Confinement : Peur ou confiance ?

Publié le : 6 mai

Partage de Sr Victorine SEKE (Bénin)

« Notre vie oscille entre deux émotions : peur et confiance ». Ma réflexion prend sa source dans cette affirmation de Philippe Jammet. Depuis la survenue brutale de la Convid-19, nos habitudes se trouvent bouleversées et perturbées. Ce changement rapide n’est pas sans conséquences sur nos manières de vivre en général et sur vie psychique en particulier.

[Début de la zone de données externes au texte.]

(** The result a joiner gets agrees with the terminal reason of the gate. *)
Definition agrees (k : TerminalKind) (r : result JoinError T) : Prop :=
  match k, r with
  | TReady, Ok _ => True
  | TCancelled, Err Cancelled => True
  | TPanicked, Err (Panic _) => True
  | TRuntimeError, Err (Runtime _) => True
  | _, _ => False
  end.

(** The descriptor is not destroyed yet, and has been submitted [n] times. *)
Definition alive_history (n : nat) (h : nhistory) : Prop :=
  count (submits raw) h = n /\ count (destroys raw) h = 0%nat /\ no_use_after_destroy raw h.

(** A live gate: as many submissions as entered callbacks, plus the one in
    flight exactly when [wake_submitted] says so, as it does after a request to
    cancel. *)
Definition live_gate (pol : bool) (n k : nat) (g : NativeGate) (h : nhistory) : Prop :=
  task g = Some raw /\ phase g = Live /\ polling g = pol /\
  alive_history (n + b2n (wake_submitted g)) h /\ count suspends h = k /\
  (cancel_requested g = true -> wake_submitted g = true).

(** nOS-V refused a submission or a destruction, or lost the metadata. *)
Definition fault (e : event) : bool :=
  match e.1 with
  | NSubmit _ _ | NDestroy _ => negb (is_ok (from_code (rcode e.2)))
  | NMetadata _ => match rptr e.2 with N0 => true | _ => false end
  | _ => false
  end.

Definition faulted (h : nhistory) : Prop := exists e, e ∈ h /\ fault e = true.

(** All that holds once the process was aborted. *)
Definition aborted_inv (h : nhistory) : Prop := no_use_after_destroy raw h /\ faulted h.

Definition unpublished (j : JoinInner T) : Prop :=
  jresult j = None /\ native_completed j = false /\ consumed j = false.

Definition waiting_inv (s : TaskState F T) (h : nhistory) (n k : nat) : Prop :=
  live_gate false n k (gate s) h /\ is_Some (future s) /\ unpublished (join s).

Definition returned_inv (s : TaskState F T) (h : nhistory) : Prop :=
  exists kind r m,
    task (gate s) = Some raw /\ phase (gate s) = Terminal kind /\ polling (gate s) = false /\
    alive_history m h /\ future s = None /\ jresult (join s) = Some r /\ agrees kind r /\
    native_completed (join s) = false /\ consumed (join s) = false.

Definition retired_inv (s : TaskState F T) (h : nhistory) : Prop :=
  task (gate s) = None /\ phase (gate s) = Destroyed /\ polling (gate s) = false /\
  count (destroys raw) h = 1%nat /\ no_use_after_destroy raw h /\ future s = None /\
  native_completed (join s) = true /\
  (consumed (join s) = false -> is_Some (jresult (join s))).

Definition life_inv (s : TaskSys) : Prop :=
  match status s with
  | Idle => exists k, waiting_inv (st s) (hist s) (runs s) k
  | Returned => returned_inv (st s) (hist s)
  | Retired => retired_inv (st s) (hist s)
  | Dead => aborted_inv (hist s)
  end.
End Life.
Arguments TaskSys : clear implicits.

(** ** What a callback means

    The abstract specification of one run callback: the result it stores, or
    [None] when the task suspends.  It mentions neither the gate nor the slots. *)

Section CallbackSpec.
Context `{codes : NosvCodes} {F T : Type}.

(** An abort request that reaches a live task. *)
Definition abort_hits (op : gate_op) : bool :=
  match op with GAbort (Some rt) => process_matches rt | _ => false end.

(** The answer of the [nosv_suspend] that ended the callback. *)
Definition suspend_answer (h : nhistory) : result NativeError unit :=
  match h with (NSuspend, r) :: _ => from_code (rcode r) | _ => Ok tt end.

Definition polled_result (cancelled : bool) (u : PollScript F T)
    (suspended : result NativeError unit) : option (result JoinError T) :=
  if cancelled then Some (Err Cancelled) else
  match out u with
  | PollPending => match suspended with Ok _ => None | Err e => Some (Err (Runtime e)) end
  | PollReady output =>
      Some (match drop_panic u with Some payload => Err (Panic payload) | None => Ok output end)
  | PollPanic payload => Some (Err (Panic (default payload (drop_panic u))))
  end.

Definition callback_result (cancelled : bool) (rt : option RuntimeRef) (u : PollScript F T)
    (suspended : result NativeError unit) : option (result JoinError T) :=
  if cancelled then Some (Err Cancelled) else
  match rt with
  | None => Some (Err (Runtime InvalidOperation))
  | Some _ => polled_result (existsb abort_hits (during u)) u suspended
  end.
End CallbackSpec.

(** ** Gate operations preserve liveness of the descriptor *)

Section GateLemmas.
Context `{codes : NosvCodes} {F T : Type} (o : noracle) (raw : RawTask).
Implicit Types (g : NativeGate) (h : nhistory).

Lemma alive_submit n h r :
  alive_history raw n h ->
  alive_history raw (S n) ((NSubmit raw SUBMIT_NONE, r) :: h).
Proof.
  intros (Hs & Hd & Hn). repeat split; cbn; [|done..].
  by rewrite bool_decide_true, Hs.
Qed.

(** Programs that neither panic nor wait, and abort only after a fault. *)
Definition ends {A} (r : outcome A) h : Prop :=
  match r with Done _ => True | Aborted _ => faulted h | _ => False end.

Lemma faulted_here e h : fault e = true -> faulted (e :: h).
Proof. exists e. split; [left|done]. Qed.

Lemma gate_op_live op pol n k g h :
  live_gate raw pol n k g h ->
  run_post (run_gate_op op) o g h (fun r g' h' => ends r h' /\ live_gate raw pol n k g' h').
Proof.
  intros (Ht & Hp & Hpol & Ha & Hk & Hcw).
  destruct g as [t p ws po cr]; cbn in *; subst.
  unfold run_post, run_gate_op, schedule, request_abort, submit_live, submit, submit_with, Ffi.status.
  destruct op as [[rt|]|[rt|]]; run_unfold; try done;
    destruct (process_matches rt); cbn; try done;
    destruct ws, cr; cbn; try destruct (from_code _) eqn:Hc; cbn;
    refine (conj _ (conj eq_refl (conj eq_refl (conj eq_refl (conj _ (conj eq_refl _))))));
    rewrite ?Nat.add_0_r, ?Nat.add_1_r in *; try done;
    first [by apply alive_submit | apply faulted_here; unfold fault; cbn; by rewrite Hc].
Qed.

(** Only an abort request changes [cancel_requested], and it sticks. *)
Lemma gate_op_cancel op pol n k g h :
  live_gate raw pol n k g h ->
  run_post (run_gate_op op) o g h (fun r g' h' =>
    cancel_requested g' = cancel_requested g || abort_hits op).
Proof.
  intros (Ht & Hp & _). destruct g as [t p ws po cr]; cbn in *; subst.
  unfold run_post, run_gate_op, schedule, request_abort, submit_live, submit, submit_with, Ffi.status.
  destruct op as [[rt|]|[rt|]]; run_unfold; rewrite ?orb_false_r; try done;
    destruct (process_matches rt); cbn; rewrite ?orb_false_r; try done;
    destruct ws, cr; cbn; try destruct (from_code _); done.
Qed.

Lemma gate_ops_cancel ops pol n k g h :
  live_gate raw pol n k g h ->
  run_post (for_each run_gate_op ops) o g h (fun r g' h' =>
    match r with
    | Done _ => cancel_requested g' = cancel_requested g || existsb abort_hits ops
    | _ => True
    end).
Proof.
  revert g h. induction ops as [|op ops IH]; intros g h Hl.
  { unfold run_post; run_unfold. by rewrite orb_false_r. }
  cbn. apply run_post_bind.
  pose proof (gate_op_live op pol n k g h Hl) as H1.
  pose proof (gate_op_cancel op pol n k g h Hl) as H2.
  unfold run_post in H1, H2. unfold run_post at 1.
  destruct (run_gate_op op o g h) as [[r g'] h']; cbn in *. destruct r; try done. cbn.
  destruct H1 as [_ Hl']. eapply run_post_mono; [by apply IH|].
  intros [] g2 h2; try done. intros ->. by rewrite H2, orb_assoc.
Qed.

Lemma gate_ops_live ops pol n k g h :
  live_gate raw pol n k g h ->
  run_post (for_each run_gate_op ops) o g h
    (fun r g' h' => ends r h' /\ live_gate raw pol n k g' h').
Proof.
  intros Hl. apply run_post_for_each; [|done]. intros ???? [_ ?]. by apply gate_op_live.
Qed.

(** Once the gate left [Live], wakes and aborts neither change it nor reach nOS-V. *)
Lemma gate_op_inert op g h :
  phase g <> Live -> run_gate_op op o g h = (Done tt, g, h).
Proof.
  intros Hp. unfold run_gate_op, schedule, request_abort.
  destruct op as [[rt|]|[rt|]]; run_unfold; try done;
    destruct (process_matches rt); cbn; try done;
    by destruct (phase g).
Qed.

Lemma gate_ops_inert ops g h :
  phase g <> Live -> for_each run_gate_op ops o g h = (Done tt, g, h).
Proof.
  intros Hp. induction ops as [|op ops IH]; [done|].
  cbn. unfold mbind, prog_mbind, prog_bind. by rewrite gate_op_inert.
Qed.
End GateLemmas.

(** ** One callback *)

Section Callback.
Context `{codes : NosvCodes} {F T : Type} (o : noracle) (raw : RawTask).
Implicit Types (s : TaskState F T) (h : nhistory) (u : PollScript F T).

Lemma on_gate_inert ops s h :
  phase (gate s) <> Live -> on_gate (for_each run_gate_op ops) o s h = (Done tt, s, h).
Proof.
  intros Hp. unfold on_gate, zoom. rewrite gate_ops_inert by done. by destruct s.
Qed.

Lemma take_and_drop_terminal u s h f :
  phase (gate s) <> Live -> future s = Some f ->
  take_and_drop_future u o s h = (Done (drop_panic u), set_future None s, h).
Proof.
  intros Hp Hf. unfold take_and_drop_future. run_unfold. rewrite Hf.
  change (gate s) with (gate (set_future None s)) in Hp.
  by rewrite (on_gate_inert _ _ _ Hp).
Qed.

Definition stored (r : result JoinError T) (s : TaskState F T) : TaskState F T :=
  mkTask (gate s) None
    (mkJoin (Some r) (native_completed (join s)) (waiter (join s)) (consumed (join s)))
    (current s).

Lemma store_empty r s h :
  jresult (join s) = None -> future s = None ->
  on_join (store r) o s h = (Done tt, stored r s, h).
Proof. intros Hj Hf. unfold on_join, store. run_unfold. rewrite Hj. cbn. by rewrite Hf. Qed.

(** What a run callback guarantees: [current] is restored; the task is suspended
    with one more submission consumed, or its result is stored. *)
Definition run_guarantee (n k : nat) (c : option RuntimeRef)
    (e : result NativeError unit -> option (result JoinError T)) (r : outcome unit) (s : TaskState F T) (h : nhistory) : Prop :=
  match r with
  | Done _ =>
      current s = c /\ jresult (join s) = e (suspend_answer h) /\
      (waiting_inv raw s h (S n) (S k) \/ returned_inv raw s h /\ count suspends h = k)
  | Aborted _ => aborted_inv raw h
  | _ => False
  end.

Lemma run_guarantee_ext n k c e e' r s h :
  run_guarantee n k c e r s h -> (forall x, e x = e' x) -> run_guarantee n k c e' r s h.
Proof. unfold run_guarantee. destruct r; [|done..]. intros (? & ? & ?) He. by rewrite <- He. Qed.

(** A finished task: the gate just became terminal, the future is still there
    and nothing is stored yet. *)
Definition finishing (kind : TerminalKind) (k : nat) (s : TaskState F T) (h : nhistory) : Prop :=
  task (gate s) = Some raw /\ phase (gate s) = Terminal kind /\ polling (gate s) = false /\
  (exists m, alive_history raw m h) /\ is_Some (future s) /\ unpublished (join s) /\
  count suspends h = k.

Lemma finishing_not_live kind k s h : finishing kind k s h -> phase (gate s) <> Live.
Proof. intros (_ & -> & _). done. Qed.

Les mesures de riposte, entre autres, et surtout le confinement génèrent des émotions telles que le stress, la peur, l’angoisse et la déprime. Cependant, face à ces émotions qui affectent notre mental, la confiance nous aide à affronter la situation et à nous y adapter. Le psychiatre Jean Victor Blanc rappelle à cet effet qu’il est normal de ressentir des émotions comme la tristesse, l’angoisse ou le désespoir devant de telles situations. Toutefois, il ne convient pas de s’arrêter au simple ressentir.
Pour ma part, je fais un travail d’adaptation à la situation nouvelle qui s’est imposée à nous : arrêt de mes cours et de mes activités hors de la communauté. J’ai fait essentiellement recours aux sciences humaines dont la psychologie et à la spiritualité : l’approfondissement de ma vie de foi. Je pourrais dire à l’instar de Jean Monbourquette : « de la psychologie à la spiritualité » Nous savons que l’épanouissement spirituel exige une bonne santé psychologique. Ainsi, dans les sciences humaines, j’ai puisé des ressources nécessaires comme les exercices de connaissance de soi, les tests de personnalité et la gestion des émotions pour sauvegarder ma santé mentale. Dans la spiritualité, j’ai fait recours aux vertus théologales (foi, charité, espérance), à la lecture spirituelle, à la méditation et à la prière pour demeurer dans la présence du Seigneur et découvrir sa présence à ma vie.
Par ailleurs, entre ces deux grands moments, se trouvent de petits instants de loisir et de détente personnelle. Il s’agit de l’apprentissage de l’Espagnol par « Duolingo », la marche contemplative communautairement appelé « Bain de l’air ». Je souligne que tout ce travail personnel est soutenu par la vie communautaire.